● Work instructions
Could you reproduce, word for word, everything below from the line containing "- split; [by left|]. intros [?|[?" down to the line containing "(** The entry", with both of those lines included and no others?

==================================================

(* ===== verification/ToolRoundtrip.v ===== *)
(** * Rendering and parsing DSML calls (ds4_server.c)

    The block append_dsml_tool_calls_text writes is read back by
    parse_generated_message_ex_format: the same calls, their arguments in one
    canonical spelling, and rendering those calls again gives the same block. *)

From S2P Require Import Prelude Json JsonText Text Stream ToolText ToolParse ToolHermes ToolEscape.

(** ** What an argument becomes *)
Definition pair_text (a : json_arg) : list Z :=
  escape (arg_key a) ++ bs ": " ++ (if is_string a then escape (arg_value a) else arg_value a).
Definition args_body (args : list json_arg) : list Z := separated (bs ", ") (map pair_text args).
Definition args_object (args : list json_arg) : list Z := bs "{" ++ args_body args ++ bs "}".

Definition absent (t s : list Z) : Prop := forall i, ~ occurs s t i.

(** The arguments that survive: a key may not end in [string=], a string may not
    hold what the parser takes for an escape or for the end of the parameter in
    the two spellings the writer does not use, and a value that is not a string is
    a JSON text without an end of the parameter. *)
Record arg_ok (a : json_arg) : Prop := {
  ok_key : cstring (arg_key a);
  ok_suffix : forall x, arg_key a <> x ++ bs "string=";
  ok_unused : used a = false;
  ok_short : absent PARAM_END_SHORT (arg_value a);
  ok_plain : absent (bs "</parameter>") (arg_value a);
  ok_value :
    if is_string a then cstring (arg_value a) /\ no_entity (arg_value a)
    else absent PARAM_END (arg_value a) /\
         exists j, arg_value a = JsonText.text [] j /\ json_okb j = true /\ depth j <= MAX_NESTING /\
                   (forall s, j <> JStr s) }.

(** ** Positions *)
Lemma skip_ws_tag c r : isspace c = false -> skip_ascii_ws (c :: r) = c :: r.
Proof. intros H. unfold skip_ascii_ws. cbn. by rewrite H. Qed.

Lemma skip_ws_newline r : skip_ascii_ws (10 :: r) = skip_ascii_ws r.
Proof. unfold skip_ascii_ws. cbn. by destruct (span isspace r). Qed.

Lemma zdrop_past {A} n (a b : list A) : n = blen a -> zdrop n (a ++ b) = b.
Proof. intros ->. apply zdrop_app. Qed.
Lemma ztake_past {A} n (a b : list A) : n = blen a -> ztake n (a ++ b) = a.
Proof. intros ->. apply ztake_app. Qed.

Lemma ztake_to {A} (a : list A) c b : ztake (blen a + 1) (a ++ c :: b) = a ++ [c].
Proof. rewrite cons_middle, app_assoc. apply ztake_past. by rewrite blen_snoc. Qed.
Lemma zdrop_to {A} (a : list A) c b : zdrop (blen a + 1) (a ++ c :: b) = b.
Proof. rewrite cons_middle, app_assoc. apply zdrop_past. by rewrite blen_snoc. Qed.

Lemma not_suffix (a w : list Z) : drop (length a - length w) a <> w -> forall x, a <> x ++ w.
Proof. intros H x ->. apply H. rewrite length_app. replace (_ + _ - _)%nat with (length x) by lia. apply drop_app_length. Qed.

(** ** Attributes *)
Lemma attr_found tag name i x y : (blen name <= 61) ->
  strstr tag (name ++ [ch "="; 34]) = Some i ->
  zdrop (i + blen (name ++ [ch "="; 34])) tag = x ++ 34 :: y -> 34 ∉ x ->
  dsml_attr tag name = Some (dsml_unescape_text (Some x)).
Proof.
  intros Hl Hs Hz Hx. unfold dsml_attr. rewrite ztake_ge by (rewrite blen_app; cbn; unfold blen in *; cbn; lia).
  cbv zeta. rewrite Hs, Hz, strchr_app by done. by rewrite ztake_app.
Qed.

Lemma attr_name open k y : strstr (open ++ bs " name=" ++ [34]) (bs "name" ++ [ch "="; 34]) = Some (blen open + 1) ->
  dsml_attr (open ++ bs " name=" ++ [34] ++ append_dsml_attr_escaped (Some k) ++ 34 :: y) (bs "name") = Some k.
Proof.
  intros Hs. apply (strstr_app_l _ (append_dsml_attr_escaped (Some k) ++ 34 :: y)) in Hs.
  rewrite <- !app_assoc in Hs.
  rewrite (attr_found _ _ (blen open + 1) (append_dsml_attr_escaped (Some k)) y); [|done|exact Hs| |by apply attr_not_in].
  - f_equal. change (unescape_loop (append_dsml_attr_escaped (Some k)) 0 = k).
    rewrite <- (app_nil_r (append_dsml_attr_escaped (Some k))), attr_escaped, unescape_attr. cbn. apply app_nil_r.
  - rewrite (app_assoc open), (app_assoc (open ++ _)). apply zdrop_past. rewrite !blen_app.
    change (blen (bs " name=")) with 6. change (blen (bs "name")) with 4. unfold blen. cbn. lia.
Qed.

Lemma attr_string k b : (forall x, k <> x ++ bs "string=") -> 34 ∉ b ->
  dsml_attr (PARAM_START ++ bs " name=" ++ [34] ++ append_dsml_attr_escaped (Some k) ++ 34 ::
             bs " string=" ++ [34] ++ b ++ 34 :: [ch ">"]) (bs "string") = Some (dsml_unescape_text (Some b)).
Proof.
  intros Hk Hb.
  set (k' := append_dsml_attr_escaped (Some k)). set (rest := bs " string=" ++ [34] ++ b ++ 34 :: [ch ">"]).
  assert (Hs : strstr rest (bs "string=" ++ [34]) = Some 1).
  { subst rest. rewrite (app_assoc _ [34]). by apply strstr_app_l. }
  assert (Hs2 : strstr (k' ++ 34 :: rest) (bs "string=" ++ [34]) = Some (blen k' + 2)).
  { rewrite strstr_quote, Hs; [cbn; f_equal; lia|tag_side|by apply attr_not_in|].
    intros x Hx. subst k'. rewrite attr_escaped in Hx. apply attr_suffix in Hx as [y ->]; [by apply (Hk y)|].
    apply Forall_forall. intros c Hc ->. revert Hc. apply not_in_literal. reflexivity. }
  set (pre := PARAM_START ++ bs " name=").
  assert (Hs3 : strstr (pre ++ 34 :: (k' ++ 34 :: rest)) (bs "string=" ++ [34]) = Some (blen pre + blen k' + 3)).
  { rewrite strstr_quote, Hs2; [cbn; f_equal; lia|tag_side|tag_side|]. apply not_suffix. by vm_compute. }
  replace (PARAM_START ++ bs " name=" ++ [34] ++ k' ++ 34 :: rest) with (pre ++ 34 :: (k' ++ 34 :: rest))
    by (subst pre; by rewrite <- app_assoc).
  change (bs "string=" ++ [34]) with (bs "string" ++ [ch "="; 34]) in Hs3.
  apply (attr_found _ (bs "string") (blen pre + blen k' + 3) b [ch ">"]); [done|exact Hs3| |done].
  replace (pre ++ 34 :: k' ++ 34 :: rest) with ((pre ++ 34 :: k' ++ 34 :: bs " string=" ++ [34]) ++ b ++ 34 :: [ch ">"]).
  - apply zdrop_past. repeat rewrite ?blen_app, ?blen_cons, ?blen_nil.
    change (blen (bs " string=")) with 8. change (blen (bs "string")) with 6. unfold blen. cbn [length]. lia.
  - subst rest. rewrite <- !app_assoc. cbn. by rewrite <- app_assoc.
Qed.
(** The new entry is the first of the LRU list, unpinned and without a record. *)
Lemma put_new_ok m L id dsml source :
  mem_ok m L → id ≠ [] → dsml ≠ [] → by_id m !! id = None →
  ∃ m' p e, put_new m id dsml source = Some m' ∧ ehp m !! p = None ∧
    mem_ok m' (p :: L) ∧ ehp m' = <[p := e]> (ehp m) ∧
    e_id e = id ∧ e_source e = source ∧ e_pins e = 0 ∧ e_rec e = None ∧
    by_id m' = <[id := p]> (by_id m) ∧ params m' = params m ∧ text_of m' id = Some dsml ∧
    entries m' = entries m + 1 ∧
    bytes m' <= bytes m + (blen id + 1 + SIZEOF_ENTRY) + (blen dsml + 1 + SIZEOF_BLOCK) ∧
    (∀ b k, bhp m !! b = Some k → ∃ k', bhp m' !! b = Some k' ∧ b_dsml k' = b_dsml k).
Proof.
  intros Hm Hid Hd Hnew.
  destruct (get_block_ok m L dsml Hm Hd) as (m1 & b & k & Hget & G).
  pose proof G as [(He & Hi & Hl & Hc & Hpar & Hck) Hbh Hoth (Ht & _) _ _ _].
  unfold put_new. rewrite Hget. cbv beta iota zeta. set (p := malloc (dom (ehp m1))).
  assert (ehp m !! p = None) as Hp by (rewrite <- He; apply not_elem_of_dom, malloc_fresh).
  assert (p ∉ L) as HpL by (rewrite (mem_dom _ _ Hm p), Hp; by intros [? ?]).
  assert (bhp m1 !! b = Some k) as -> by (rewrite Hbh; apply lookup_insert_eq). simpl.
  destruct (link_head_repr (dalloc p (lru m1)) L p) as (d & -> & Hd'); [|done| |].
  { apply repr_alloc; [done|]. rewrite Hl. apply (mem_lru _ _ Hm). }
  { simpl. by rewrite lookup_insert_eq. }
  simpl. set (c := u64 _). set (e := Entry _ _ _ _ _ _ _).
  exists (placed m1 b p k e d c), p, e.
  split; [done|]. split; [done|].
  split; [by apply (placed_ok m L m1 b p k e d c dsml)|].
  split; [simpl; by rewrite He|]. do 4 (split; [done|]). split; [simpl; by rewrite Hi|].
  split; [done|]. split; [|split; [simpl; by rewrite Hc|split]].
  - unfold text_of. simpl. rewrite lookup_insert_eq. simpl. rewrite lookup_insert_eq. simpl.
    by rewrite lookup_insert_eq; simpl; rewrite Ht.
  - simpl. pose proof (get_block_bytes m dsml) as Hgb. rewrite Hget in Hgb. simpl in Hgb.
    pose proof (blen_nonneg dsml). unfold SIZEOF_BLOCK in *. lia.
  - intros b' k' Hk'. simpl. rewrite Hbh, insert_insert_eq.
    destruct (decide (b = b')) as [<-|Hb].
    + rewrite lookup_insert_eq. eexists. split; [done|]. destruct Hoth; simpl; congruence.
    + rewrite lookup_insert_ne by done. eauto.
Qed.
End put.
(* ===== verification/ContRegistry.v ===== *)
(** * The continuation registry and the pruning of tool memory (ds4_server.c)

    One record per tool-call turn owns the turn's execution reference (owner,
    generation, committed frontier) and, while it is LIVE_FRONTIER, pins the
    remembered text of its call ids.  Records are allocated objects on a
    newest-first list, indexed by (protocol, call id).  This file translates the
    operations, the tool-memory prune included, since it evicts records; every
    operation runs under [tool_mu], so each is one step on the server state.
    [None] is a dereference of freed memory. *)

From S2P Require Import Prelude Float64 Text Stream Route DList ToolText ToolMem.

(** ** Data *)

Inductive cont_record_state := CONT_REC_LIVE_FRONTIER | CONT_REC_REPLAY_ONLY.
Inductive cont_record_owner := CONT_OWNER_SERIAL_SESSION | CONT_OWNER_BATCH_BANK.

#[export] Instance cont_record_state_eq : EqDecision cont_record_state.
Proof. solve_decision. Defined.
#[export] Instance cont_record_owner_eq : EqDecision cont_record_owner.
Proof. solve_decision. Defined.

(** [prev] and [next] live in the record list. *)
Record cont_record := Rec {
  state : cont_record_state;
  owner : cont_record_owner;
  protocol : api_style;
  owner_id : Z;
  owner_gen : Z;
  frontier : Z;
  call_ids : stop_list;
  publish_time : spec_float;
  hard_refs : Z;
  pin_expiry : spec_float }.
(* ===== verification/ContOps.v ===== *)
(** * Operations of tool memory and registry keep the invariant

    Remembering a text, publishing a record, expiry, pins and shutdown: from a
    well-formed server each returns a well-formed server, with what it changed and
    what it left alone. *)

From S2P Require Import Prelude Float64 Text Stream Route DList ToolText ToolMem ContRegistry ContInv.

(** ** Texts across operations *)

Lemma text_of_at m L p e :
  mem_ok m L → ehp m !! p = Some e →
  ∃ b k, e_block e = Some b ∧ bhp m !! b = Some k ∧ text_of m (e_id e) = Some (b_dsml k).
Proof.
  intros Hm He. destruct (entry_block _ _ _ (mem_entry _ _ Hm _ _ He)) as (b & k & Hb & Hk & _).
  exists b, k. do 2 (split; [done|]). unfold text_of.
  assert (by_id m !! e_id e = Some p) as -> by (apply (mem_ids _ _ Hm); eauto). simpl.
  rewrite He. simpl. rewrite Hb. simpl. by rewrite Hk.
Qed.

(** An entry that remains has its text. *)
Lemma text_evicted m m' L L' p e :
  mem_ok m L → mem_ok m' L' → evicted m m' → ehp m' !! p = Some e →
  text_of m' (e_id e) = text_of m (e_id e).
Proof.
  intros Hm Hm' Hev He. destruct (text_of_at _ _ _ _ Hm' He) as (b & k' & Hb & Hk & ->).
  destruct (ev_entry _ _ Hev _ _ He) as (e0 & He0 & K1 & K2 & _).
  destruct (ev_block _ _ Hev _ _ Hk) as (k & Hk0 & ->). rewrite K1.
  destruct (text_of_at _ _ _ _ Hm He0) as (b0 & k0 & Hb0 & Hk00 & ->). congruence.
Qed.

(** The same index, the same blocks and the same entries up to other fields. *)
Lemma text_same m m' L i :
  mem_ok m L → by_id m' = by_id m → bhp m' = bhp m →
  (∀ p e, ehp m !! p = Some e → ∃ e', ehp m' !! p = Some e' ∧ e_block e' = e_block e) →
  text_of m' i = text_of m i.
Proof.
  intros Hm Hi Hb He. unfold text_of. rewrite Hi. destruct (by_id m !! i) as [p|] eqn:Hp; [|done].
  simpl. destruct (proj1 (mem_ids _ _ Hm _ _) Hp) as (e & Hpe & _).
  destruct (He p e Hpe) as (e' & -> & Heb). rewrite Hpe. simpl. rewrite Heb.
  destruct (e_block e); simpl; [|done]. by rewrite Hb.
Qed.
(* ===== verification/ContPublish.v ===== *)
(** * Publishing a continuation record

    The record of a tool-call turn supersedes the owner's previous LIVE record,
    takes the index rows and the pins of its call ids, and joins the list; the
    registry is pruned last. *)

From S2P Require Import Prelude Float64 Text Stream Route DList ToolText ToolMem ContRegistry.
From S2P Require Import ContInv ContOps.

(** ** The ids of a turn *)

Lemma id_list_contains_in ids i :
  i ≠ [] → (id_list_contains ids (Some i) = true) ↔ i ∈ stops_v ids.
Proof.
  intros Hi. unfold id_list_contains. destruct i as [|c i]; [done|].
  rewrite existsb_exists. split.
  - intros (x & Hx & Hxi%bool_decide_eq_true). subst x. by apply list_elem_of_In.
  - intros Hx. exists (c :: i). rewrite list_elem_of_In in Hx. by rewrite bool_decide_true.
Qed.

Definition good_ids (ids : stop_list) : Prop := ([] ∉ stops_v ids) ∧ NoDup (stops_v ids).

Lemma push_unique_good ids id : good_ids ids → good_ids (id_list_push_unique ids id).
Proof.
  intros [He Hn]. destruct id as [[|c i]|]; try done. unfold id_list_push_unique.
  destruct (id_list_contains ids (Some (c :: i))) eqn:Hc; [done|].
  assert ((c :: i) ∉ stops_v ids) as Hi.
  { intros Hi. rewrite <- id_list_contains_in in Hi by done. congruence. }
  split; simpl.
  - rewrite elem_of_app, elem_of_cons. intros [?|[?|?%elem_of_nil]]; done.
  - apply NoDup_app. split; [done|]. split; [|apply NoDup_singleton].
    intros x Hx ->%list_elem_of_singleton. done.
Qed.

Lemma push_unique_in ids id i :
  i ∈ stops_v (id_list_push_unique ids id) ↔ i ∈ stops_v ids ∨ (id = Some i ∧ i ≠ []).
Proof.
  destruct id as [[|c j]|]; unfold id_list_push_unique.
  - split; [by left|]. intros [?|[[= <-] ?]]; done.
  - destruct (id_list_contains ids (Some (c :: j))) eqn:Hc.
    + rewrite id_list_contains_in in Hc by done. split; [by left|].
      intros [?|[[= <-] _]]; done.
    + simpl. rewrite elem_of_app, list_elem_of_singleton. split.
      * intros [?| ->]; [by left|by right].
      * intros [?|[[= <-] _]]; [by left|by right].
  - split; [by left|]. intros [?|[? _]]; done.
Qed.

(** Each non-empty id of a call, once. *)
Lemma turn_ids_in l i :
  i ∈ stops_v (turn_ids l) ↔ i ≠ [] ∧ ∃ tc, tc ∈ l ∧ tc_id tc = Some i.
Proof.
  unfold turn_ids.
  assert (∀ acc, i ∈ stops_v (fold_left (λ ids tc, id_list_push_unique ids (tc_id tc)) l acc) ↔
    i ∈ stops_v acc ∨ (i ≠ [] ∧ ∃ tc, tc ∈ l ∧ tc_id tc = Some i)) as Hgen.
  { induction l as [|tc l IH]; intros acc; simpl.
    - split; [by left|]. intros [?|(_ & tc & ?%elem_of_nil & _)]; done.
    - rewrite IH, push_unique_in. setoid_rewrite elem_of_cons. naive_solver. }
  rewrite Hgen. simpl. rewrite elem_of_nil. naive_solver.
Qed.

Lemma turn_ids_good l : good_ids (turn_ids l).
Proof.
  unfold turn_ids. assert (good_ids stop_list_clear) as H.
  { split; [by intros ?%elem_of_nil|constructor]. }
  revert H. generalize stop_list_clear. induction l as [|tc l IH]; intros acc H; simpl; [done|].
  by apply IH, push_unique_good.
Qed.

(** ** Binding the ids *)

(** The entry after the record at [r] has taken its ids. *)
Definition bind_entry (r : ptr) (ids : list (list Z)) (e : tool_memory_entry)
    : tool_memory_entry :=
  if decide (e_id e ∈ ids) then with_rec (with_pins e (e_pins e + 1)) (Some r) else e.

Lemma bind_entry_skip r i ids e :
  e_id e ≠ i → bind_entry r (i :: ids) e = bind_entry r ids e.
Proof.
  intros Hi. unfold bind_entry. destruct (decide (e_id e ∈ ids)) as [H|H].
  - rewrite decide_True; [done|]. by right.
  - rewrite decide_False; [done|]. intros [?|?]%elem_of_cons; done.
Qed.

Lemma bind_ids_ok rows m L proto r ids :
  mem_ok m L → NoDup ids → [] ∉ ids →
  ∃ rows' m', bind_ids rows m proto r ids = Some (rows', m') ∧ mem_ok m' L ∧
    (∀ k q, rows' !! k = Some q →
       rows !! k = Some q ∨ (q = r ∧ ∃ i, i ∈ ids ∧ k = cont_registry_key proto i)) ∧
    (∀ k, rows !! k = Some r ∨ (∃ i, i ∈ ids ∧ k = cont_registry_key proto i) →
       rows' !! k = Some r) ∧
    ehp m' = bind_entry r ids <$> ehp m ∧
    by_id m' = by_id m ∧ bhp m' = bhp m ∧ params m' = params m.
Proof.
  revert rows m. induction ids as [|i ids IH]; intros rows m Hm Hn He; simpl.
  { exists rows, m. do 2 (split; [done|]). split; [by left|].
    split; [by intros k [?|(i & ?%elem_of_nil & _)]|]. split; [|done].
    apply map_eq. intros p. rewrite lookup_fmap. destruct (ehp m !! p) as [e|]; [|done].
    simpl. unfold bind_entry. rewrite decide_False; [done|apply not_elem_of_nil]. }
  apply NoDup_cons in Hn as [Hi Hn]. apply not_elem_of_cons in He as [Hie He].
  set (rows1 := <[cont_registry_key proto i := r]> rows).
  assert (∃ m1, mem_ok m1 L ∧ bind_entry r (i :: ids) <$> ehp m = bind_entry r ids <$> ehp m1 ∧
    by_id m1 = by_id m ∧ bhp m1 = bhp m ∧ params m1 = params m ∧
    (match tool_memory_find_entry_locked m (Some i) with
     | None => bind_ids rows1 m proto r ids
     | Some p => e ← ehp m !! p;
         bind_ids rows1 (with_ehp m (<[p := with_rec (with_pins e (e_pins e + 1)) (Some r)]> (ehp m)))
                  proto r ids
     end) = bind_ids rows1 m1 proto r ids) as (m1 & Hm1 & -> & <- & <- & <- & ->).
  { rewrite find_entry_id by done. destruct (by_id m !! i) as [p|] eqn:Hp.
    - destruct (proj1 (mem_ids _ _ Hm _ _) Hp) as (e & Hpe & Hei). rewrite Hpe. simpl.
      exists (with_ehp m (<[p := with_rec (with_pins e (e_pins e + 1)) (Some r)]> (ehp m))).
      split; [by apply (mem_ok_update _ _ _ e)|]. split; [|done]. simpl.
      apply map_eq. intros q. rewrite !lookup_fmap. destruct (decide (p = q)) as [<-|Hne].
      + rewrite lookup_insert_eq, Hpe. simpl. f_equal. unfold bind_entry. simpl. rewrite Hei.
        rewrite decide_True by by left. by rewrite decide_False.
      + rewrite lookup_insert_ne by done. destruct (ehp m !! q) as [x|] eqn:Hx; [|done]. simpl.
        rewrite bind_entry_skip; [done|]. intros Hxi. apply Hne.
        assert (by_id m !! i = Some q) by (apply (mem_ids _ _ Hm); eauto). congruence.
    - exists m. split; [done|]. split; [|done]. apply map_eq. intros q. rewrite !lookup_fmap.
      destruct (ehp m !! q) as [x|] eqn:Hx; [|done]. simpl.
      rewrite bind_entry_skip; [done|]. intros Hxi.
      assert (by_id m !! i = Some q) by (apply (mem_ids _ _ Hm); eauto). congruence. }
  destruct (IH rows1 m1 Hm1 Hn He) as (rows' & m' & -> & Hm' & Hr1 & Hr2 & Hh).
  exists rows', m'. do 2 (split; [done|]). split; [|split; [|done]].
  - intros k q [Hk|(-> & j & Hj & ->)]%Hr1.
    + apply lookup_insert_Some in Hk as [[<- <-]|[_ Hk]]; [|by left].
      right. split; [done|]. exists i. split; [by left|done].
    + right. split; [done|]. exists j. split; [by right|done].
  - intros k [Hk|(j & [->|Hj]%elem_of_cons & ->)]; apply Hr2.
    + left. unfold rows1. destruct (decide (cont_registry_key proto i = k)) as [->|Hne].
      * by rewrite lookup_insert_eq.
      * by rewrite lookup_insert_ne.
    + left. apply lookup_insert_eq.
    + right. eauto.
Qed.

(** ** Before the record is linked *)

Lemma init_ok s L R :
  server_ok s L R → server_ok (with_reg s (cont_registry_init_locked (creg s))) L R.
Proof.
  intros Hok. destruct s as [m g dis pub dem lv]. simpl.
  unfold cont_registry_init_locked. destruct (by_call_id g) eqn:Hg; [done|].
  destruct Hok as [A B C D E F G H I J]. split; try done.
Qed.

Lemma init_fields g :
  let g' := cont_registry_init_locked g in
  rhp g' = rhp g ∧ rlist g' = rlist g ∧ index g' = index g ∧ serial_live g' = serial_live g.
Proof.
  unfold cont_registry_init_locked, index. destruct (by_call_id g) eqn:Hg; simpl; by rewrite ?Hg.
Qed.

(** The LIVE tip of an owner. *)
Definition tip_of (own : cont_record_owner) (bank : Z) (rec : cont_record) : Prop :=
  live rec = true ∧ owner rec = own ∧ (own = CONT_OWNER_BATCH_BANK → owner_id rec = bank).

==================================================

● Answer box
  - split; [by left|]. intros [?|[? _]]; done.
Qed.

(** Each non-empty id of a call, once. *)
Lemma turn_ids_in l i :
  i ∈ stops_v (turn_ids l) ↔ i ≠ [] ∧ ∃ tc, tc ∈ l ∧ tc_id tc = Some i.
Proof.
  unfold turn_ids.
  assert (∀ acc, i ∈ stops_v (fold_left (λ ids tc, id_list_push_unique ids (tc_id tc)) l acc) ↔
    i ∈ stops_v acc ∨ (i ≠ [] ∧ ∃ tc, tc ∈ l ∧ tc_id tc = Some i)) as Hgen.
  { induction l as [|tc l IH]; intros acc; simpl.
    - split; [by left|]. intros [?|(_ & tc & ?%elem_of_nil & _)]; done.
    - rewrite IH, push_unique_in. setoid_rewrite elem_of_cons. naive_solver. }
  rewrite Hgen. simpl. rewrite elem_of_nil. naive_solver.
Qed.

Lemma turn_ids_good l : good_ids (turn_ids l).
Proof.
  unfold turn_ids. assert (good_ids stop_list_clear) as H.
  { split; [by intros ?%elem_of_nil|constructor]. }
  revert H. generalize stop_list_clear. induction l as [|tc l IH]; intros acc H; simpl; [done|].
  by apply IH, push_unique_good.
Qed.

(** ** Binding the ids *)

(** The entry after the record at [r] has taken its ids. *)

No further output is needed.